- **PROBLEM TO WORK ON**
Nothing in the listing may change. Repeat all of it.

- **DATASET RECORDS**
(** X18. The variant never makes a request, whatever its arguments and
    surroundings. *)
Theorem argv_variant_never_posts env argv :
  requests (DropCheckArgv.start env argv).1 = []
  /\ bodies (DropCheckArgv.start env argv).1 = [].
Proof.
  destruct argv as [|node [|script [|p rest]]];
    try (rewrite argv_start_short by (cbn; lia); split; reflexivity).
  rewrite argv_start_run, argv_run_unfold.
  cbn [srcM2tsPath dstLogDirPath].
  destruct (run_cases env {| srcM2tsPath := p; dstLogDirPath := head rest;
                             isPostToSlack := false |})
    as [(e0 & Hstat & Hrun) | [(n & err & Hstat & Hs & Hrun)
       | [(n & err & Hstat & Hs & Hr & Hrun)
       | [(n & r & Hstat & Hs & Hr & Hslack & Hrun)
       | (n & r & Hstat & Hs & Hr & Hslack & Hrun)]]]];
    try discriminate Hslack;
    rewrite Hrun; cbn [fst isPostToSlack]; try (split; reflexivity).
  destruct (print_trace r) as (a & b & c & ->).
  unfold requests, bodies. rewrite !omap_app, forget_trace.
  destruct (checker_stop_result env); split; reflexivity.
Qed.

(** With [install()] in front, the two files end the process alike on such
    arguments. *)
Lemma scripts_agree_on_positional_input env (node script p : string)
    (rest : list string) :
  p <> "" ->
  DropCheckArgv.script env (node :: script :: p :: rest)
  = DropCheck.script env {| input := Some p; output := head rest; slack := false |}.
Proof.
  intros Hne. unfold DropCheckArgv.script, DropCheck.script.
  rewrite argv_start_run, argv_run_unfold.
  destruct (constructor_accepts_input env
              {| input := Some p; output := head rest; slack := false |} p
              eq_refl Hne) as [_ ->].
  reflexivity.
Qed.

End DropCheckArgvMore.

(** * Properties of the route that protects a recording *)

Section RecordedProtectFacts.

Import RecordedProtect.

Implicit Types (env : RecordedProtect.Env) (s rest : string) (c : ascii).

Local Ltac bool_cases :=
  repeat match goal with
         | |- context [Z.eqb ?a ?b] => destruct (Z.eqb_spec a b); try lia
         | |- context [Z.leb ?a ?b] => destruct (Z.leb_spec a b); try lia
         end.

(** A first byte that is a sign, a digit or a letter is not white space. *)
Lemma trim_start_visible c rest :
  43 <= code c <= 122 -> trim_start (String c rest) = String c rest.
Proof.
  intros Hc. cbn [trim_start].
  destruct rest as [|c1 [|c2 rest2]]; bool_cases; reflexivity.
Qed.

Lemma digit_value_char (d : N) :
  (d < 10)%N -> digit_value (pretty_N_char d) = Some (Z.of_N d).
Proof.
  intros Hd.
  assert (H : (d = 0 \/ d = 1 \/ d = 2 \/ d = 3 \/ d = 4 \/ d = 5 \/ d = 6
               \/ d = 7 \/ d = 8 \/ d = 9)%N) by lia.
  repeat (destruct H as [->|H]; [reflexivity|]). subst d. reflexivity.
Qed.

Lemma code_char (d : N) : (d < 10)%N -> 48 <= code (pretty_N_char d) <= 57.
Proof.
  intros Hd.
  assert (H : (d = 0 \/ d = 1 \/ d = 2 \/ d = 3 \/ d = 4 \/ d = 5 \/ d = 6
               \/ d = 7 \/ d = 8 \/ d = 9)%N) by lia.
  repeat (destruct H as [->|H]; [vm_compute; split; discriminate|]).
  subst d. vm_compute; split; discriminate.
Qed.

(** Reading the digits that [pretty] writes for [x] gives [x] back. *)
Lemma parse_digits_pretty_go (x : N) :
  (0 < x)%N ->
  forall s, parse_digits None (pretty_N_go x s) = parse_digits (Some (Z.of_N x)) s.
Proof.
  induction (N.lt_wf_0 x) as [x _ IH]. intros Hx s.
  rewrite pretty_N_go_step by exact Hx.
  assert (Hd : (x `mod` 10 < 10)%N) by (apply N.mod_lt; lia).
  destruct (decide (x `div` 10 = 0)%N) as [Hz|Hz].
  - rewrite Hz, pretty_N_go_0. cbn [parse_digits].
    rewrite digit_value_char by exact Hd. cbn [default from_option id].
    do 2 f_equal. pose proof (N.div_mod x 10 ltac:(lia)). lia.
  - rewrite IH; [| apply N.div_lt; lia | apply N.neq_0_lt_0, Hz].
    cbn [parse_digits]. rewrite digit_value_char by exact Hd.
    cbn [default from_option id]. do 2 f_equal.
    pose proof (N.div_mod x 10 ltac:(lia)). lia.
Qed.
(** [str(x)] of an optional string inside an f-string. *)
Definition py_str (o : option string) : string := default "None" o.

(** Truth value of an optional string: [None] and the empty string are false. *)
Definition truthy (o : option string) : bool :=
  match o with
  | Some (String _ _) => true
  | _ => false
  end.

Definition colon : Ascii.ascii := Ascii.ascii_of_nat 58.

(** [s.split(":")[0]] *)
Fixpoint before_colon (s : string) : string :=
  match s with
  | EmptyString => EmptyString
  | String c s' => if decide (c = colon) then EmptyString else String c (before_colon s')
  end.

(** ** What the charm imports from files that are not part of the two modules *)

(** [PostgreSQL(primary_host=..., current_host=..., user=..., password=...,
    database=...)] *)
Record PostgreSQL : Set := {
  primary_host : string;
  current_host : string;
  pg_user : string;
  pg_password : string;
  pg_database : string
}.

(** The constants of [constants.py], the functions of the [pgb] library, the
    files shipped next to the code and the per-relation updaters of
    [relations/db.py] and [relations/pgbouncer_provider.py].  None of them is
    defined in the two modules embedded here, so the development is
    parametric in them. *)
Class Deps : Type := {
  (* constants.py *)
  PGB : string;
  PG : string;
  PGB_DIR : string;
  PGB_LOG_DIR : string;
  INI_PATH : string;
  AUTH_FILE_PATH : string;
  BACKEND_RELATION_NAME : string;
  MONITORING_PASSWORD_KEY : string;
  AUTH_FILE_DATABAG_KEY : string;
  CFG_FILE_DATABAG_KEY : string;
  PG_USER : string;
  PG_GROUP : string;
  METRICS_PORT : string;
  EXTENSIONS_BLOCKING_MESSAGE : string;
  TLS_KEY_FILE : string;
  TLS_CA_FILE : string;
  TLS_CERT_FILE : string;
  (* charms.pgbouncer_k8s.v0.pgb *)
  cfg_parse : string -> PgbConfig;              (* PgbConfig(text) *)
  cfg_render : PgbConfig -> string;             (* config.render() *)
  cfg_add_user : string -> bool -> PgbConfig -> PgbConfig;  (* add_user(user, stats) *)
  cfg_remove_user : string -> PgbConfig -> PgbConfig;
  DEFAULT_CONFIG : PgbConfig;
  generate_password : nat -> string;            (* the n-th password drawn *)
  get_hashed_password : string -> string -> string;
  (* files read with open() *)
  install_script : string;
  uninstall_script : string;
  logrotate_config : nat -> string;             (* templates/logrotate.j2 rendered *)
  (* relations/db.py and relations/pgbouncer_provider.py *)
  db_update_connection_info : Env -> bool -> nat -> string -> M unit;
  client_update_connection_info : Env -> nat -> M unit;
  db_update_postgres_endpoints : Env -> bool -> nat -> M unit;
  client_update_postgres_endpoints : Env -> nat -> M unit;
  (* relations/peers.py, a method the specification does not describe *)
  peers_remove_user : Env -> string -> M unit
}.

- **SOLUTION TO THE EXERCISE**
(** X18. The variant never makes a request, whatever its arguments and
    surroundings. *)
Theorem argv_variant_never_posts env argv :
  requests (DropCheckArgv.start env argv).1 = []
  /\ bodies (DropCheckArgv.start env argv).1 = [].
Proof.
  destruct argv as [|node [|script [|p rest]]];
    try (rewrite argv_start_short by (cbn; lia); split; reflexivity).
  rewrite argv_start_run, argv_run_unfold.
  cbn [srcM2tsPath dstLogDirPath].
  destruct (run_cases env {| srcM2tsPath := p; dstLogDirPath := head rest;
                             isPostToSlack := false |})
    as [(e0 & Hstat & Hrun) | [(n & err & Hstat & Hs & Hrun)
       | [(n & err & Hstat & Hs & Hr & Hrun)
       | [(n & r & Hstat & Hs & Hr & Hslack & Hrun)
       | (n & r & Hstat & Hs & Hr & Hslack & Hrun)]]]];
    try discriminate Hslack;
    rewrite Hrun; cbn [fst isPostToSlack]; try (split; reflexivity).
  destruct (print_trace r) as (a & b & c & ->).
  unfold requests, bodies. rewrite !omap_app, forget_trace.
  destruct (checker_stop_result env); split; reflexivity.
Qed.

(** With [install()] in front, the two files end the process alike on such
    arguments. *)
Lemma scripts_agree_on_positional_input env (node script p : string)
    (rest : list string) :
  p <> "" ->
  DropCheckArgv.script env (node :: script :: p :: rest)
  = DropCheck.script env {| input := Some p; output := head rest; slack := false |}.
Proof.
  intros Hne. unfold DropCheckArgv.script, DropCheck.script.
  rewrite argv_start_run, argv_run_unfold.
  destruct (constructor_accepts_input env
              {| input := Some p; output := head rest; slack := false |} p
              eq_refl Hne) as [_ ->].
  reflexivity.
Qed.

End DropCheckArgvMore.

(** * Properties of the route that protects a recording *)

Section RecordedProtectFacts.

Import RecordedProtect.

Implicit Types (env : RecordedProtect.Env) (s rest : string) (c : ascii).

Local Ltac bool_cases :=
  repeat match goal with
         | |- context [Z.eqb ?a ?b] => destruct (Z.eqb_spec a b); try lia
         | |- context [Z.leb ?a ?b] => destruct (Z.leb_spec a b); try lia
         end.

(** A first byte that is a sign, a digit or a letter is not white space. *)
Lemma trim_start_visible c rest :
  43 <= code c <= 122 -> trim_start (String c rest) = String c rest.
Proof.
  intros Hc. cbn [trim_start].
  destruct rest as [|c1 [|c2 rest2]]; bool_cases; reflexivity.
Qed.

Lemma digit_value_char (d : N) :
  (d < 10)%N -> digit_value (pretty_N_char d) = Some (Z.of_N d).
Proof.
  intros Hd.
  assert (H : (d = 0 \/ d = 1 \/ d = 2 \/ d = 3 \/ d = 4 \/ d = 5 \/ d = 6
               \/ d = 7 \/ d = 8 \/ d = 9)%N) by lia.
  repeat (destruct H as [->|H]; [reflexivity|]). subst d. reflexivity.
Qed.

Lemma code_char (d : N) : (d < 10)%N -> 48 <= code (pretty_N_char d) <= 57.
Proof.
  intros Hd.
  assert (H : (d = 0 \/ d = 1 \/ d = 2 \/ d = 3 \/ d = 4 \/ d = 5 \/ d = 6
               \/ d = 7 \/ d = 8 \/ d = 9)%N) by lia.
  repeat (destruct H as [->|H]; [vm_compute; split; discriminate|]).
  subst d. vm_compute; split; discriminate.
Qed.

(** Reading the digits that [pretty] writes for [x] gives [x] back. *)
Lemma parse_digits_pretty_go (x : N) :
  (0 < x)%N ->
  forall s, parse_digits None (pretty_N_go x s) = parse_digits (Some (Z.of_N x)) s.
Proof.
  induction (N.lt_wf_0 x) as [x _ IH]. intros Hx s.
  rewrite pretty_N_go_step by exact Hx.
  assert (Hd : (x `mod` 10 < 10)%N) by (apply N.mod_lt; lia).
  destruct (decide (x `div` 10 = 0)%N) as [Hz|Hz].
  - rewrite Hz, pretty_N_go_0. cbn [parse_digits].
    rewrite digit_value_char by exact Hd. cbn [default from_option id].
    do 2 f_equal. pose proof (N.div_mod x 10 ltac:(lia)). lia.
  - rewrite IH; [| apply N.div_lt; lia | apply N.neq_0_lt_0, Hz].
    cbn [parse_digits]. rewrite digit_value_char by exact Hd.
    cbn [default from_option id]. do 2 f_equal.
    pose proof (N.div_mod x 10 ltac:(lia)). lia.
Qed.
(** [str(x)] of an optional string inside an f-string. *)
Definition py_str (o : option string) : string := default "None" o.

(** Truth value of an optional string: [None] and the empty string are false. *)
Definition truthy (o : option string) : bool :=
  match o with
  | Some (String _ _) => true
  | _ => false
  end.

Definition colon : Ascii.ascii := Ascii.ascii_of_nat 58.

(** [s.split(":")[0]] *)
Fixpoint before_colon (s : string) : string :=
  match s with
  | EmptyString => EmptyString
  | String c s' => if decide (c = colon) then EmptyString else String c (before_colon s')
  end.

(** ** What the charm imports from files that are not part of the two modules *)

(** [PostgreSQL(primary_host=..., current_host=..., user=..., password=...,
    database=...)] *)
Record PostgreSQL : Set := {
  primary_host : string;
  current_host : string;
  pg_user : string;
  pg_password : string;
  pg_database : string
}.

(** The constants of [constants.py], the functions of the [pgb] library, the
    files shipped next to the code and the per-relation updaters of
    [relations/db.py] and [relations/pgbouncer_provider.py].  None of them is
    defined in the two modules embedded here, so the development is
    parametric in them. *)
Class Deps : Type := {
  (* constants.py *)
  PGB : string;
  PG : string;
  PGB_DIR : string;
  PGB_LOG_DIR : string;
  INI_PATH : string;
  AUTH_FILE_PATH : string;
  BACKEND_RELATION_NAME : string;
  MONITORING_PASSWORD_KEY : string;
  AUTH_FILE_DATABAG_KEY : string;
  CFG_FILE_DATABAG_KEY : string;
  PG_USER : string;
  PG_GROUP : string;
  METRICS_PORT : string;
  EXTENSIONS_BLOCKING_MESSAGE : string;
  TLS_KEY_FILE : string;
  TLS_CA_FILE : string;
  TLS_CERT_FILE : string;
  (* charms.pgbouncer_k8s.v0.pgb *)
  cfg_parse : string -> PgbConfig;              (* PgbConfig(text) *)
  cfg_render : PgbConfig -> string;             (* config.render() *)
  cfg_add_user : string -> bool -> PgbConfig -> PgbConfig;  (* add_user(user, stats) *)
  cfg_remove_user : string -> PgbConfig -> PgbConfig;
  DEFAULT_CONFIG : PgbConfig;
  generate_password : nat -> string;            (* the n-th password drawn *)
  get_hashed_password : string -> string -> string;
  (* files read with open() *)
  install_script : string;
  uninstall_script : string;
  logrotate_config : nat -> string;             (* templates/logrotate.j2 rendered *)
  (* relations/db.py and relations/pgbouncer_provider.py *)
  db_update_connection_info : Env -> bool -> nat -> string -> M unit;
  client_update_connection_info : Env -> nat -> M unit;
  db_update_postgres_endpoints : Env -> bool -> nat -> M unit;
  client_update_postgres_endpoints : Env -> nat -> M unit;
  (* relations/peers.py, a method the specification does not describe *)
  peers_remove_user : Env -> string -> M unit
}.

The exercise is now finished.